(Entries shown)

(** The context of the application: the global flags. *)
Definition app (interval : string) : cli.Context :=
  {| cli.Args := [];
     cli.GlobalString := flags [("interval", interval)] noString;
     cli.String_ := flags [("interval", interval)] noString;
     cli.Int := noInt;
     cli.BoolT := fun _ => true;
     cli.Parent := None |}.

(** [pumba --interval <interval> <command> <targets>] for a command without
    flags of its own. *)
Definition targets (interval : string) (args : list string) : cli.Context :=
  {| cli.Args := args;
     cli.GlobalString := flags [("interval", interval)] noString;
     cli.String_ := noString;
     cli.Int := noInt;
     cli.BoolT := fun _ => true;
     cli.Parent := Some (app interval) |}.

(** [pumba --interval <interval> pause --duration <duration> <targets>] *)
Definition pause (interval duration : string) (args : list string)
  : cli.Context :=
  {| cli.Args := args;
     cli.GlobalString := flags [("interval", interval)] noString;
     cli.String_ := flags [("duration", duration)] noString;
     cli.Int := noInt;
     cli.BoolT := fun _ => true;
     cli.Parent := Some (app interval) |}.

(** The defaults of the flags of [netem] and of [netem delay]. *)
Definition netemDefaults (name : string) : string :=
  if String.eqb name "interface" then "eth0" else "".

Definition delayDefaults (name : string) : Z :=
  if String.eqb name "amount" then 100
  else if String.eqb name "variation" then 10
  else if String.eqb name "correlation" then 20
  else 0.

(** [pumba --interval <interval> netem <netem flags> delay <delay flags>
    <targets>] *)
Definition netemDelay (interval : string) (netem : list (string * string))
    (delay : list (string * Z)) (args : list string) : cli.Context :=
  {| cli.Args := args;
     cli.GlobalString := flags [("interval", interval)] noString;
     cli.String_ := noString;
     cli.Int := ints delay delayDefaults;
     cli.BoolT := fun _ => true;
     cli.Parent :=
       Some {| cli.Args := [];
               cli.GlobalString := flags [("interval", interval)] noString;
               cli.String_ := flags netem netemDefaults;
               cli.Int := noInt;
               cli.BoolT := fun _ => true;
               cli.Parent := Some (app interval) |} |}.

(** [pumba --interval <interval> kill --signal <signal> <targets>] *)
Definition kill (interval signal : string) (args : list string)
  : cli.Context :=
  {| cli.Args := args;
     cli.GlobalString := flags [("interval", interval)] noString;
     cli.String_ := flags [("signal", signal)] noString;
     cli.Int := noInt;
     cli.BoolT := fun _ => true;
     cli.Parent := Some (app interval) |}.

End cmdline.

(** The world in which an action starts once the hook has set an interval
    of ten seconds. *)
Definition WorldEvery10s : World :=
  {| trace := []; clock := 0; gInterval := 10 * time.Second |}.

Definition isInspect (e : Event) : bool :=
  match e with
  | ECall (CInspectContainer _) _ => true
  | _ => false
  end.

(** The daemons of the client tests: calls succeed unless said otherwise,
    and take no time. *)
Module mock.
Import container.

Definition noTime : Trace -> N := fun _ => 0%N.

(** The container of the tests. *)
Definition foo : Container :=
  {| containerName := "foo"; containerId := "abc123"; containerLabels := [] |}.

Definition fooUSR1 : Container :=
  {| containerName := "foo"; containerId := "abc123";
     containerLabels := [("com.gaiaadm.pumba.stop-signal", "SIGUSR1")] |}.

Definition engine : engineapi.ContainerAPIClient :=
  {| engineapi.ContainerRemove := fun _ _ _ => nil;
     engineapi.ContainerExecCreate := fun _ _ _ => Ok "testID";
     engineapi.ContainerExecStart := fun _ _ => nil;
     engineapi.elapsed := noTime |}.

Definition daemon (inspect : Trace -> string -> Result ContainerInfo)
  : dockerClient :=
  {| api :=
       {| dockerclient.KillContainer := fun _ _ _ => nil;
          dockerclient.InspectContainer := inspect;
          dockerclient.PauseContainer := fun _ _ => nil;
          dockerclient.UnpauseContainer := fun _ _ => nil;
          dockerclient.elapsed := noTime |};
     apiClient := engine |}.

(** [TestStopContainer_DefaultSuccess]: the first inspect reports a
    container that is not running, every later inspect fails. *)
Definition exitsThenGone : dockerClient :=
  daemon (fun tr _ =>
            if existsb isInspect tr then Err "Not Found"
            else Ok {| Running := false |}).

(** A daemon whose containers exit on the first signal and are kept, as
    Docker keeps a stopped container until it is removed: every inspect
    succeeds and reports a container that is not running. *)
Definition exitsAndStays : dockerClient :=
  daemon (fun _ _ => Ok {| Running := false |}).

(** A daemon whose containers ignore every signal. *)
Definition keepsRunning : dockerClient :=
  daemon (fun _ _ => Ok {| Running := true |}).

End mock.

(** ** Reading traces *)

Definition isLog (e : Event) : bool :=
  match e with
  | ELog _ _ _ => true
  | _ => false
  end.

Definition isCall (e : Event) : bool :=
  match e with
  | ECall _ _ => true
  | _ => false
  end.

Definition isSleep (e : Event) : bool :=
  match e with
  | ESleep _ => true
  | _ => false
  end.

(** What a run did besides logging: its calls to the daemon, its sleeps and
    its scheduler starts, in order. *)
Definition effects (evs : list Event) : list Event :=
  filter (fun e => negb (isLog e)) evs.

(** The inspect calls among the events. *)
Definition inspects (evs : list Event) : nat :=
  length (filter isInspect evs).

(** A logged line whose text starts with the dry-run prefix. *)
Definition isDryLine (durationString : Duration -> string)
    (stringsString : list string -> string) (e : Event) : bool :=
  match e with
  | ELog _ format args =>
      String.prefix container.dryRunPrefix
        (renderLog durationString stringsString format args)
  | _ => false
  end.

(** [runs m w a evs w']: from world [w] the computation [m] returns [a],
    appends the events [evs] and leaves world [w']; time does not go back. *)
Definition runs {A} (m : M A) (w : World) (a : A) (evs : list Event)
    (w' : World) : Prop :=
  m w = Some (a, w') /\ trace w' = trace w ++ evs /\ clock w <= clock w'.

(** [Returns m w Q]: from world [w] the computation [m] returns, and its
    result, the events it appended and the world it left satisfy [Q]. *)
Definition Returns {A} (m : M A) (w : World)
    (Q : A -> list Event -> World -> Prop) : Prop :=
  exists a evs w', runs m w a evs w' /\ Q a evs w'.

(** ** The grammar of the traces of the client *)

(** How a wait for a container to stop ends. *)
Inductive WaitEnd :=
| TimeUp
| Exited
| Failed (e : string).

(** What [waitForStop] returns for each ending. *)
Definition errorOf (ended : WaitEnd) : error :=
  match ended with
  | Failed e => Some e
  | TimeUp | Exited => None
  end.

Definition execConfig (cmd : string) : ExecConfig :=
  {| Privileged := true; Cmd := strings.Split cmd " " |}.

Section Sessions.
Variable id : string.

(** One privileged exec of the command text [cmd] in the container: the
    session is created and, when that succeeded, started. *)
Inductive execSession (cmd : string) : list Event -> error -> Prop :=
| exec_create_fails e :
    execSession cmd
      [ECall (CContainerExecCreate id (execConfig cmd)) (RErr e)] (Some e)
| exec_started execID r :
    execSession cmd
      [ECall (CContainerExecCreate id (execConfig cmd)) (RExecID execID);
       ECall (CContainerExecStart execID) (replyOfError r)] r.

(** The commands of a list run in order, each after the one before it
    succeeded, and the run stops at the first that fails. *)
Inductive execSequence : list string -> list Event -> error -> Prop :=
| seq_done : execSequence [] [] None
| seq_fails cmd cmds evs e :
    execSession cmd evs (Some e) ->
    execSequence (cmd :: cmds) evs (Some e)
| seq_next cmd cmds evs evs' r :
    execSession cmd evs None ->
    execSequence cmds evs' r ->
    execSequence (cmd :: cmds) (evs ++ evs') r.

(End Entries shown)
(Entries shown)

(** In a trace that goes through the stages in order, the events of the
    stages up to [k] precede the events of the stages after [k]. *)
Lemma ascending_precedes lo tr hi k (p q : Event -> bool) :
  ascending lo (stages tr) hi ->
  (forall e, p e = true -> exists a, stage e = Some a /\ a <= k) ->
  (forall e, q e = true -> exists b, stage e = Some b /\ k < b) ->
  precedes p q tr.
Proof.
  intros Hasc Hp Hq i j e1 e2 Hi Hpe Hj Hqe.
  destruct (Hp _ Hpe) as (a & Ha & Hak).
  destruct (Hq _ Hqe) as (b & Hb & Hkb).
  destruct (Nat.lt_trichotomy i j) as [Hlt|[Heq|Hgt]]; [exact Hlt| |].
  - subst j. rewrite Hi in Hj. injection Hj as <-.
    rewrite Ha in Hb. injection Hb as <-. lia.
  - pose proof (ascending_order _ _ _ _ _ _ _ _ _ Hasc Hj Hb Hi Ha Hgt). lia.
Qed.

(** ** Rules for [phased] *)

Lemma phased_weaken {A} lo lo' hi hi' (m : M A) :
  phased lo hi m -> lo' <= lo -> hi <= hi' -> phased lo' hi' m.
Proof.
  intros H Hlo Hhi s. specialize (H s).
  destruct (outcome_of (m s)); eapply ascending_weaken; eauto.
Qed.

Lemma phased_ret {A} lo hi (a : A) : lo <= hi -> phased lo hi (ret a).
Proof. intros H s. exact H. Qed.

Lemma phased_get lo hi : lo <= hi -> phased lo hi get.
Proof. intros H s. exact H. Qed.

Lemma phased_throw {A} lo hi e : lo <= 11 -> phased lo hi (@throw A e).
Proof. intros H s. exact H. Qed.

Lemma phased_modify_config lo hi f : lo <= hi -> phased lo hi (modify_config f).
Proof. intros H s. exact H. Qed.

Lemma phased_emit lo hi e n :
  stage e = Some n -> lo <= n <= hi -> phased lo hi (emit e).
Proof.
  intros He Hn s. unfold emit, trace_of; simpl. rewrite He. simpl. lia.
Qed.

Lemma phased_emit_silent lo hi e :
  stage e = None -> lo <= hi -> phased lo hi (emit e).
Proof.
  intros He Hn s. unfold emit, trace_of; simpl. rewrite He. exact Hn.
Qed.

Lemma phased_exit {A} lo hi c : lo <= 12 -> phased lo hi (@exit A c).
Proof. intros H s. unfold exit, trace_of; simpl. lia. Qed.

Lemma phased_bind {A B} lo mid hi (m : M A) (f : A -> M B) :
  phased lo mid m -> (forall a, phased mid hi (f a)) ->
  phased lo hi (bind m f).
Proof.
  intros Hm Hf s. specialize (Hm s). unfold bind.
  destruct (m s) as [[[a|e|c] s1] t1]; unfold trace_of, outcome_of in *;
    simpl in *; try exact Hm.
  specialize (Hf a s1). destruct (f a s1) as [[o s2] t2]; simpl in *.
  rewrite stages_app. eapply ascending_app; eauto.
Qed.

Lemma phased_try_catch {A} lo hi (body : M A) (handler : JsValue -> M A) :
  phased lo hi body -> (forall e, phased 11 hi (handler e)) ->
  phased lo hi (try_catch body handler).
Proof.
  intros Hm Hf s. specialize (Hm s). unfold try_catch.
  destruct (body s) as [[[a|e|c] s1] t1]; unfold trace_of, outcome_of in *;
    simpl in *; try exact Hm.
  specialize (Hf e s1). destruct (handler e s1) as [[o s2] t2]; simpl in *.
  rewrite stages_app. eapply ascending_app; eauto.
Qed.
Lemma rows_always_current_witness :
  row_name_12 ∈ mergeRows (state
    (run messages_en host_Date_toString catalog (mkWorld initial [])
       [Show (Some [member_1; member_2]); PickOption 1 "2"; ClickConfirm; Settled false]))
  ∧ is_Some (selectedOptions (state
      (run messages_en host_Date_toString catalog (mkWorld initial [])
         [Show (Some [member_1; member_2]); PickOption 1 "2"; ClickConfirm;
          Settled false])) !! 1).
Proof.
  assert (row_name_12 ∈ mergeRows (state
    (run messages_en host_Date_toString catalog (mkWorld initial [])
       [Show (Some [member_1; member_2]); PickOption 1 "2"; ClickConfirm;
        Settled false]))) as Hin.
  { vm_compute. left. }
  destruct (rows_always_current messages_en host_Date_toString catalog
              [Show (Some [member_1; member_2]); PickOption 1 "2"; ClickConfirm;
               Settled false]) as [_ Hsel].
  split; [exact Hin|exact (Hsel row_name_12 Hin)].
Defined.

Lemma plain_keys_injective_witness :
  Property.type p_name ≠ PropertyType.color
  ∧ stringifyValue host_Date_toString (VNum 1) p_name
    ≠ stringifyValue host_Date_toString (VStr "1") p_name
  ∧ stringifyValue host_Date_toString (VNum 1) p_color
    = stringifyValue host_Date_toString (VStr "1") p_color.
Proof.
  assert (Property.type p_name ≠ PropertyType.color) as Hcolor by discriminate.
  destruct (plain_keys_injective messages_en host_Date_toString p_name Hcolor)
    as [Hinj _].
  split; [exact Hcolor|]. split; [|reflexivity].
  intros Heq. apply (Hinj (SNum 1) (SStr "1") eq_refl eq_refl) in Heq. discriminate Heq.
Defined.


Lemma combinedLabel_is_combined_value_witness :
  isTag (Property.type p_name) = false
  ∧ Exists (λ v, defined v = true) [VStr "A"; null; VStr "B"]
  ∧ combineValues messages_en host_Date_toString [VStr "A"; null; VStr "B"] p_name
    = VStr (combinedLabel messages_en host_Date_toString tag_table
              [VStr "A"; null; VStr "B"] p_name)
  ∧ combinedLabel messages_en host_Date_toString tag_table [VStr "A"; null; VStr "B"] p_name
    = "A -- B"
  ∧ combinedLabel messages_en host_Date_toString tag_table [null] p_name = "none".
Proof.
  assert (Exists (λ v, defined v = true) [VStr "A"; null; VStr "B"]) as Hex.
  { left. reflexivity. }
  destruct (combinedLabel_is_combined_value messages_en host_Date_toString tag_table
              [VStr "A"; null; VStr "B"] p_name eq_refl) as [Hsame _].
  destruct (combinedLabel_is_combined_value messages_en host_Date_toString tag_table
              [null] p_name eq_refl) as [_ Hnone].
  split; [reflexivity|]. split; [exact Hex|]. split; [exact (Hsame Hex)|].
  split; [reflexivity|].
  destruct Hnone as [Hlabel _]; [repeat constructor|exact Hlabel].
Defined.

(End Entries shown)
(Entries shown)

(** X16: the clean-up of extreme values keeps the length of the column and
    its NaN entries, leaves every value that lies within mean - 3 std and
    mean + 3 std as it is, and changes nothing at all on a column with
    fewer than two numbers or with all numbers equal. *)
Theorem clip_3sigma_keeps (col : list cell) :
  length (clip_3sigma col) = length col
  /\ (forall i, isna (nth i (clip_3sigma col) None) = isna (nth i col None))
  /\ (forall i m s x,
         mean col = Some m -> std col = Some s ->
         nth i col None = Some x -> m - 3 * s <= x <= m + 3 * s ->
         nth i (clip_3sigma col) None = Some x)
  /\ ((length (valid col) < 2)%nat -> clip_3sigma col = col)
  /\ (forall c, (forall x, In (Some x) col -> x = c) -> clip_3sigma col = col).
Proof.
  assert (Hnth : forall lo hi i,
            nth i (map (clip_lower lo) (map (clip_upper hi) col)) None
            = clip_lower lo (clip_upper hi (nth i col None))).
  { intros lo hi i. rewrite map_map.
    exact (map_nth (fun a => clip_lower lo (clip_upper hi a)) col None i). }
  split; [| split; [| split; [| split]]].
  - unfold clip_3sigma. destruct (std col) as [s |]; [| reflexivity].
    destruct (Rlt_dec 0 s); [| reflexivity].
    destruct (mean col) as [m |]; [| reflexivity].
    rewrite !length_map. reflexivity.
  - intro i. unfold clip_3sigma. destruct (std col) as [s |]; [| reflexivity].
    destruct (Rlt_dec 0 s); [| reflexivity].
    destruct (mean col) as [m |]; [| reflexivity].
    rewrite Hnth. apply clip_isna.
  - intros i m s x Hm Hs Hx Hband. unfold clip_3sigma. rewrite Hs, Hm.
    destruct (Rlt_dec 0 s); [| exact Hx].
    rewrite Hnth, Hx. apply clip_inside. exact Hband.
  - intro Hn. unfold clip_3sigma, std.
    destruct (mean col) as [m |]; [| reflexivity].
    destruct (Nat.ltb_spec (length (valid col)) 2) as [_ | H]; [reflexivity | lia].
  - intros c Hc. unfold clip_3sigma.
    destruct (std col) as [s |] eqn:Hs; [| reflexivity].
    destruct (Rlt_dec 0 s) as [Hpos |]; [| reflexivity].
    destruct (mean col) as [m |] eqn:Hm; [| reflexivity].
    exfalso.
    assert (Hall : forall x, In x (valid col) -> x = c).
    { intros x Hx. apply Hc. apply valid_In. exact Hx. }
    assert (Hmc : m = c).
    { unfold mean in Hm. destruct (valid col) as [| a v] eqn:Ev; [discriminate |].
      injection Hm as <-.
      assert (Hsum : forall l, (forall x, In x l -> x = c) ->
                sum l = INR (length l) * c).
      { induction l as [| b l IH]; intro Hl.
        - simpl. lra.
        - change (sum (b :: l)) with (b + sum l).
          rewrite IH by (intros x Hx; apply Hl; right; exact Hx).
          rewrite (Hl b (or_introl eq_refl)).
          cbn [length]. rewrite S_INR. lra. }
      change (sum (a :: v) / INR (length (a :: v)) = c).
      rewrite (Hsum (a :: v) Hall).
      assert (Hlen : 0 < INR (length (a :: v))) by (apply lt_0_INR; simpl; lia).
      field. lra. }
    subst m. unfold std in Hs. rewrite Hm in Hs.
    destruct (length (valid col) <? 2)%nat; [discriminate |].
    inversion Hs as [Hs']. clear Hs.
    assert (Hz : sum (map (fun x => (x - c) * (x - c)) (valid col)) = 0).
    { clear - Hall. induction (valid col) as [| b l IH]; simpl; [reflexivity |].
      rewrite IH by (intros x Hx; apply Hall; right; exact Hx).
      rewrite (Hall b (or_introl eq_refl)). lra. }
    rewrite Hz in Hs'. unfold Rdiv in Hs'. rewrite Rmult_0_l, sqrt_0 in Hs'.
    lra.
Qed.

(End Entries shown)

Using the records above, copy word for word the line with "Settled false]) as [_ Hsel].", the line with "(VNum 1) p_name", and every line between them.

               Settled false]) as [_ Hsel].
  split; [exact Hin|exact (Hsel row_name_12 Hin)].
Defined.

Lemma plain_keys_injective_witness :
  Property.type p_name ≠ PropertyType.color
  ∧ stringifyValue host_Date_toString (VNum 1) p_name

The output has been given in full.